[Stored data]
>>>>>

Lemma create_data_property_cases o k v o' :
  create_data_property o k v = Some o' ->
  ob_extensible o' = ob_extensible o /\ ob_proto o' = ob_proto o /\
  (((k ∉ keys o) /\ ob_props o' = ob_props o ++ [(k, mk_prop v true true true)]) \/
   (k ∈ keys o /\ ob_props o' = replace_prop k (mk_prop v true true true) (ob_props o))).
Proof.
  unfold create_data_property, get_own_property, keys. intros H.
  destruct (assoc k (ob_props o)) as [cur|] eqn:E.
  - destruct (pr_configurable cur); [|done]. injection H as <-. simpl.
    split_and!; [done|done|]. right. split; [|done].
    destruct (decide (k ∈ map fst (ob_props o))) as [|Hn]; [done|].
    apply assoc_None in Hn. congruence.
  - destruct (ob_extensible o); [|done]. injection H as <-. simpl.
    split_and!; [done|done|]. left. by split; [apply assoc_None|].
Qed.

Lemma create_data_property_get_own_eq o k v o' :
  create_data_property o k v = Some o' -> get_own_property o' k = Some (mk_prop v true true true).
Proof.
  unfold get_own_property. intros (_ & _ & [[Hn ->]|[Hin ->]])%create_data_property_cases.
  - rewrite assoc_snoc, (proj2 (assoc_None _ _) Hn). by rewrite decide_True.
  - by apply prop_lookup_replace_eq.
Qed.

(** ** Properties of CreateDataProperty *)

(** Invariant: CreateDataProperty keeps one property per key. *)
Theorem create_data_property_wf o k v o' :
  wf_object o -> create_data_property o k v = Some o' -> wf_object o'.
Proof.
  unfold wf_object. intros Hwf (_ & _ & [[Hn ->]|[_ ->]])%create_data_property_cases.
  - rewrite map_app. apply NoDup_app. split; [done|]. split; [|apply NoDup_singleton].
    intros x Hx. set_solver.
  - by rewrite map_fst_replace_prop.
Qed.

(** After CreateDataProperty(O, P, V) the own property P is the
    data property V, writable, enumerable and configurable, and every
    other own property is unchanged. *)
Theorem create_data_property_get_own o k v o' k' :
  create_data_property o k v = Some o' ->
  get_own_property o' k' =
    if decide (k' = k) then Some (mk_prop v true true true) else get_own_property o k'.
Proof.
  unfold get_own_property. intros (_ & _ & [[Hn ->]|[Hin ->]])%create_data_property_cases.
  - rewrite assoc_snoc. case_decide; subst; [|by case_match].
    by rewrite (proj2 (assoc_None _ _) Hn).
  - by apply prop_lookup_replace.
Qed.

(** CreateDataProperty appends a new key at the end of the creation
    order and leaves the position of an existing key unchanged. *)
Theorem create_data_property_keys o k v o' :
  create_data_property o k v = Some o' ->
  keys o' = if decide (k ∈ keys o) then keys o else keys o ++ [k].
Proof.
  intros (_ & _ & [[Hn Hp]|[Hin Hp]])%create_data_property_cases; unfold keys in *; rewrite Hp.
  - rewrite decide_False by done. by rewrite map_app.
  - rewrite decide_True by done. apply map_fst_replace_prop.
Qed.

<<<<<

* _What is needed_:
Every record here must be output exactly, word for word.

* _Task response_:
Lemma create_data_property_cases o k v o' :
  create_data_property o k v = Some o' ->
  ob_extensible o' = ob_extensible o /\ ob_proto o' = ob_proto o /\
  (((k ∉ keys o) /\ ob_props o' = ob_props o ++ [(k, mk_prop v true true true)]) \/
   (k ∈ keys o /\ ob_props o' = replace_prop k (mk_prop v true true true) (ob_props o))).
Proof.
  unfold create_data_property, get_own_property, keys. intros H.
  destruct (assoc k (ob_props o)) as [cur|] eqn:E.
  - destruct (pr_configurable cur); [|done]. injection H as <-. simpl.
    split_and!; [done|done|]. right. split; [|done].
    destruct (decide (k ∈ map fst (ob_props o))) as [|Hn]; [done|].
    apply assoc_None in Hn. congruence.
  - destruct (ob_extensible o); [|done]. injection H as <-. simpl.
    split_and!; [done|done|]. left. by split; [apply assoc_None|].
Qed.

Lemma create_data_property_get_own_eq o k v o' :
  create_data_property o k v = Some o' -> get_own_property o' k = Some (mk_prop v true true true).
Proof.
  unfold get_own_property. intros (_ & _ & [[Hn ->]|[Hin ->]])%create_data_property_cases.
  - rewrite assoc_snoc, (proj2 (assoc_None _ _) Hn). by rewrite decide_True.
  - by apply prop_lookup_replace_eq.
Qed.

(** ** Properties of CreateDataProperty *)

(** Invariant: CreateDataProperty keeps one property per key. *)
Theorem create_data_property_wf o k v o' :
  wf_object o -> create_data_property o k v = Some o' -> wf_object o'.
Proof.
  unfold wf_object. intros Hwf (_ & _ & [[Hn ->]|[_ ->]])%create_data_property_cases.
  - rewrite map_app. apply NoDup_app. split; [done|]. split; [|apply NoDup_singleton].
    intros x Hx. set_solver.
  - by rewrite map_fst_replace_prop.
Qed.

(** After CreateDataProperty(O, P, V) the own property P is the
    data property V, writable, enumerable and configurable, and every
    other own property is unchanged. *)
Theorem create_data_property_get_own o k v o' k' :
  create_data_property o k v = Some o' ->
  get_own_property o' k' =
    if decide (k' = k) then Some (mk_prop v true true true) else get_own_property o k'.
Proof.
  unfold get_own_property. intros (_ & _ & [[Hn ->]|[Hin ->]])%create_data_property_cases.
  - rewrite assoc_snoc. case_decide; subst; [|by case_match].
    by rewrite (proj2 (assoc_None _ _) Hn).
  - by apply prop_lookup_replace.
Qed.

(** CreateDataProperty appends a new key at the end of the creation
    order and leaves the position of an existing key unchanged. *)
Theorem create_data_property_keys o k v o' :
  create_data_property o k v = Some o' ->
  keys o' = if decide (k ∈ keys o) then keys o else keys o ++ [k].
Proof.
  intros (_ & _ & [[Hn Hp]|[Hin Hp]])%create_data_property_cases; unfold keys in *; rewrite Hp.
  - rewrite decide_False by done. by rewrite map_app.
  - rewrite decide_True by done. apply map_fst_replace_prop.
Qed.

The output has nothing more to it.